* PROBLEM:
In the entries that follow, the first line to write out is the one containing "one of [dump], [dir], [txt]", and the last is the one containing "destruct (mode_is (mode". Reproduce that stretch exactly, with nothing before or after it.
(RAW DATA Opens)
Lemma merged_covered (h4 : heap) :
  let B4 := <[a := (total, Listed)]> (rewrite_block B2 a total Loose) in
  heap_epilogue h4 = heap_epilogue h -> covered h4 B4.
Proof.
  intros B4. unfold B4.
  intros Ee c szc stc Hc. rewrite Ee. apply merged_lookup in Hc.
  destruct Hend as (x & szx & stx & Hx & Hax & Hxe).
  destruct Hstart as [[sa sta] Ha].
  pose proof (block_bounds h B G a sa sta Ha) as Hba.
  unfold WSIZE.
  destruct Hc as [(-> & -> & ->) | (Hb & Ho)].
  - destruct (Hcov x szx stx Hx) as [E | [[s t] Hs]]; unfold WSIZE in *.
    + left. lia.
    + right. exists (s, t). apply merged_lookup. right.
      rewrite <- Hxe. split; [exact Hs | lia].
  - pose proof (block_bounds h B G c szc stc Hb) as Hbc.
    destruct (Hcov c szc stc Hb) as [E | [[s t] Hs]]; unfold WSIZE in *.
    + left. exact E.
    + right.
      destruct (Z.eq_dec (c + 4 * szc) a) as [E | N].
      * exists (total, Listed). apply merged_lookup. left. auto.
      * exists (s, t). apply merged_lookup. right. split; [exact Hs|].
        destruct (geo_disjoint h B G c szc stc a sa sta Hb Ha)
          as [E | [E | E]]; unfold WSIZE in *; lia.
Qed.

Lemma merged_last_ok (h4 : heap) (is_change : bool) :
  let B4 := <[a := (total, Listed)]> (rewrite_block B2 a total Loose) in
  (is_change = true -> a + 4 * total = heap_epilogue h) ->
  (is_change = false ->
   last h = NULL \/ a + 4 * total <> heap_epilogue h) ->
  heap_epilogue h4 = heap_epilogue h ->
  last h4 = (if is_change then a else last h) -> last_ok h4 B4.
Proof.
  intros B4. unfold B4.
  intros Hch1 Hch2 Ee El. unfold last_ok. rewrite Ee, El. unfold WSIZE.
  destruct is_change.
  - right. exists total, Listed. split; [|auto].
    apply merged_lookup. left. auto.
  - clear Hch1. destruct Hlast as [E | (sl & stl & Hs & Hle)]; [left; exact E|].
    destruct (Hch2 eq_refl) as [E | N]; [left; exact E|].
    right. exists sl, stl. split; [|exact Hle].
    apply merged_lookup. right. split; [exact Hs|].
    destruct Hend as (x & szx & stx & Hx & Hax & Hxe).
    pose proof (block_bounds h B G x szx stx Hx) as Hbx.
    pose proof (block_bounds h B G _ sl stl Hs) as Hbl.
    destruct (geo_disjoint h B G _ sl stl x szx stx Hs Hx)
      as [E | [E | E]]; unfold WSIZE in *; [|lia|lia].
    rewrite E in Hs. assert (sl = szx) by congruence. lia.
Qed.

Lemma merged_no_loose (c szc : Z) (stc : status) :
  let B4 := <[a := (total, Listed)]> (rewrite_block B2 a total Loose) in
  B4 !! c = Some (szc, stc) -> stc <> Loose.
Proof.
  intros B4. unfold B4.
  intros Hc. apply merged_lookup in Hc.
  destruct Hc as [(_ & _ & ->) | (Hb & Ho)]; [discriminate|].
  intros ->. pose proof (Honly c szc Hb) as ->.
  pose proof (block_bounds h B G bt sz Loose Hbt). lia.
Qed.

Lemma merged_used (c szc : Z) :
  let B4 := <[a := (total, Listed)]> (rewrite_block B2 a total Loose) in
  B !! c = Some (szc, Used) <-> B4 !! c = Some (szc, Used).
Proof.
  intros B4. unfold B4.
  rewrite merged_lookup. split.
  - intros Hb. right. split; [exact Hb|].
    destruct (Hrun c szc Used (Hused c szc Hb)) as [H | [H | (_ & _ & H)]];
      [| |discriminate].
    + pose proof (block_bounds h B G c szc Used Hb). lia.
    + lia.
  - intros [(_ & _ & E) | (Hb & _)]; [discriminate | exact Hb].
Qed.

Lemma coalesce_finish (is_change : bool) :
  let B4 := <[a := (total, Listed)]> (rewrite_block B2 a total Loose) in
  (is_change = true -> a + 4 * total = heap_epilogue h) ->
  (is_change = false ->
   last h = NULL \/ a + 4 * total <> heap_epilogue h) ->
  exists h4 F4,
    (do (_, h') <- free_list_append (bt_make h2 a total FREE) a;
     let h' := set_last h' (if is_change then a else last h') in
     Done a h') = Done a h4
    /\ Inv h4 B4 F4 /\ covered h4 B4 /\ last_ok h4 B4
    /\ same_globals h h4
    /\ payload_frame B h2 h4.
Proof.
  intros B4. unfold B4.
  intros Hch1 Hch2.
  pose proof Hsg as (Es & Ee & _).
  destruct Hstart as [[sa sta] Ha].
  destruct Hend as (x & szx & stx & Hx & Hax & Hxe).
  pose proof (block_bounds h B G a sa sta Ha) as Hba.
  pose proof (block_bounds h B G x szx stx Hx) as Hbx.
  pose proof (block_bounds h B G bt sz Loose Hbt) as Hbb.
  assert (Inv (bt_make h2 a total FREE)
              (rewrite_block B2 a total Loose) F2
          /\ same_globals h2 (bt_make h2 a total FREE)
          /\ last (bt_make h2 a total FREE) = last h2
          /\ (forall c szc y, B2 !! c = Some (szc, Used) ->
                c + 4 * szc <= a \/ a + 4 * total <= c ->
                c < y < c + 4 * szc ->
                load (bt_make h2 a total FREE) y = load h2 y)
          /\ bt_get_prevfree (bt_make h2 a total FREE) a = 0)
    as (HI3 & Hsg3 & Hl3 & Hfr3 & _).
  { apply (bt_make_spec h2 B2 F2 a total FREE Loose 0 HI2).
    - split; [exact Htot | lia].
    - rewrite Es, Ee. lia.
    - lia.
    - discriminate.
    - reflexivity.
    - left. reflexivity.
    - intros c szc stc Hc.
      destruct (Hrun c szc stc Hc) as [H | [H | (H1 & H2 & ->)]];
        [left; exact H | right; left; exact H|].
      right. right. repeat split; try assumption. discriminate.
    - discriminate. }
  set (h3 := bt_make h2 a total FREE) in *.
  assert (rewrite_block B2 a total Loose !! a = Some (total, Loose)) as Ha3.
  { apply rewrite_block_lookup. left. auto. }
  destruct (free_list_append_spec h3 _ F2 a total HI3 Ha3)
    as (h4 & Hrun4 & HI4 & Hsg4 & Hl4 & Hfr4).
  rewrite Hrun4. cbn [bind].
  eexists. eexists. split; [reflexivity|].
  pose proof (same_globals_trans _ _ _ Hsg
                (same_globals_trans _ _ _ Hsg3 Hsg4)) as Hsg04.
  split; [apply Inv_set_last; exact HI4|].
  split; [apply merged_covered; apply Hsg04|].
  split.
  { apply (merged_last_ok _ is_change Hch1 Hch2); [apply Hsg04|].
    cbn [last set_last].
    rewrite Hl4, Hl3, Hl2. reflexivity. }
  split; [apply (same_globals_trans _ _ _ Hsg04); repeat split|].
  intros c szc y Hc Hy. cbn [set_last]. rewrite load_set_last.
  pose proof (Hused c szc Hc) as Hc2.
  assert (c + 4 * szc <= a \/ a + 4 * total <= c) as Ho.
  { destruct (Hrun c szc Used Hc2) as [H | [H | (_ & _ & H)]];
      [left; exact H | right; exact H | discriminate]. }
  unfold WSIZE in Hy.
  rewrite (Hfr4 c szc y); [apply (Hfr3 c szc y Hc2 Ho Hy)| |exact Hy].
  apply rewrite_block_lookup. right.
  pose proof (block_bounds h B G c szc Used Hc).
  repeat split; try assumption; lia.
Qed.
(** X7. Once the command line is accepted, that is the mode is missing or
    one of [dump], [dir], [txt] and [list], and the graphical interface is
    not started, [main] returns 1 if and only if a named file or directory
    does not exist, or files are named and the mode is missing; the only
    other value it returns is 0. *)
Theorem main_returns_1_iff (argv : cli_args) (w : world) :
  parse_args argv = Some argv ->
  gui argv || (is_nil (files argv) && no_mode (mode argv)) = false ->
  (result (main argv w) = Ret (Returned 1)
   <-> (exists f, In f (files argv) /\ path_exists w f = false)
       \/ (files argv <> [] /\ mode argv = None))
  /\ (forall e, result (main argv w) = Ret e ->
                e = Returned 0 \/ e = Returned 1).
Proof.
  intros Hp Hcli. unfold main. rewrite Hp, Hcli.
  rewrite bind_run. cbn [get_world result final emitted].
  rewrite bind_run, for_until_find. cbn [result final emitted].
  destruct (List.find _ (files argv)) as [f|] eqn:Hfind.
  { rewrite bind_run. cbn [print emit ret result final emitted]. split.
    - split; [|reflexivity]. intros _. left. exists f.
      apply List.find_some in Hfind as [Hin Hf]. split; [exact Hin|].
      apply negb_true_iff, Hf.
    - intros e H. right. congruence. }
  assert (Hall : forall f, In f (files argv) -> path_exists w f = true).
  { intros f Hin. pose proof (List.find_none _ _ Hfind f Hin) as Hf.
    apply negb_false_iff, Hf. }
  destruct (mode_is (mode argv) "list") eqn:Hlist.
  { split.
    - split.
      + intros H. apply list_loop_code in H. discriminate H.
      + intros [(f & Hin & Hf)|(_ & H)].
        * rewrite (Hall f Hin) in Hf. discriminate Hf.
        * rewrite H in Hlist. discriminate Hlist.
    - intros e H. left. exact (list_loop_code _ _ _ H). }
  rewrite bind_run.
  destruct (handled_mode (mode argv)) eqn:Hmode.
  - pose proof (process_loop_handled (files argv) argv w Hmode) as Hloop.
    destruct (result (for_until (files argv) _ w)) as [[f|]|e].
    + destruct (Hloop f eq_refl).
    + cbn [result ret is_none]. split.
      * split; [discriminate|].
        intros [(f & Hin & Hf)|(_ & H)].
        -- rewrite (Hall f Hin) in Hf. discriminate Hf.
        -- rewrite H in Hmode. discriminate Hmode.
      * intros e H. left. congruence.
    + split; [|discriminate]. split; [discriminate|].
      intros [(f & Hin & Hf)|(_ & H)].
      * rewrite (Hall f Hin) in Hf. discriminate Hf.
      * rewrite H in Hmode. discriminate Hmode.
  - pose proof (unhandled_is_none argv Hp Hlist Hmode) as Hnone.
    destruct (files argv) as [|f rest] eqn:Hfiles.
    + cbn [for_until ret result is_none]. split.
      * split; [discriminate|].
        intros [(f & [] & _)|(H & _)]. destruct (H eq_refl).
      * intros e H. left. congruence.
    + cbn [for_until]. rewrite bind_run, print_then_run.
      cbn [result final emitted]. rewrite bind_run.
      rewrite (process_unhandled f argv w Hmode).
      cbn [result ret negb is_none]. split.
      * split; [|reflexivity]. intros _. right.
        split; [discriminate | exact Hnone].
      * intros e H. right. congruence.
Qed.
(RAW DATA Closes)
* WRITTEN SOLUTION:
    one of [dump], [dir], [txt] and [list], and the graphical interface is
    not started, [main] returns 1 if and only if a named file or directory
    does not exist, or files are named and the mode is missing; the only
    other value it returns is 0. *)
Theorem main_returns_1_iff (argv : cli_args) (w : world) :
  parse_args argv = Some argv ->
  gui argv || (is_nil (files argv) && no_mode (mode argv)) = false ->
  (result (main argv w) = Ret (Returned 1)
   <-> (exists f, In f (files argv) /\ path_exists w f = false)
       \/ (files argv <> [] /\ mode argv = None))
  /\ (forall e, result (main argv w) = Ret e ->
                e = Returned 0 \/ e = Returned 1).
Proof.
  intros Hp Hcli. unfold main. rewrite Hp, Hcli.
  rewrite bind_run. cbn [get_world result final emitted].
  rewrite bind_run, for_until_find. cbn [result final emitted].
  destruct (List.find _ (files argv)) as [f|] eqn:Hfind.
  { rewrite bind_run. cbn [print emit ret result final emitted]. split.
    - split; [|reflexivity]. intros _. left. exists f.
      apply List.find_some in Hfind as [Hin Hf]. split; [exact Hin|].
      apply negb_true_iff, Hf.
    - intros e H. right. congruence. }
  assert (Hall : forall f, In f (files argv) -> path_exists w f = true).
  { intros f Hin. pose proof (List.find_none _ _ Hfind f Hin) as Hf.
    apply negb_false_iff, Hf. }
  destruct (mode_is (mode argv) "list") eqn:Hlist.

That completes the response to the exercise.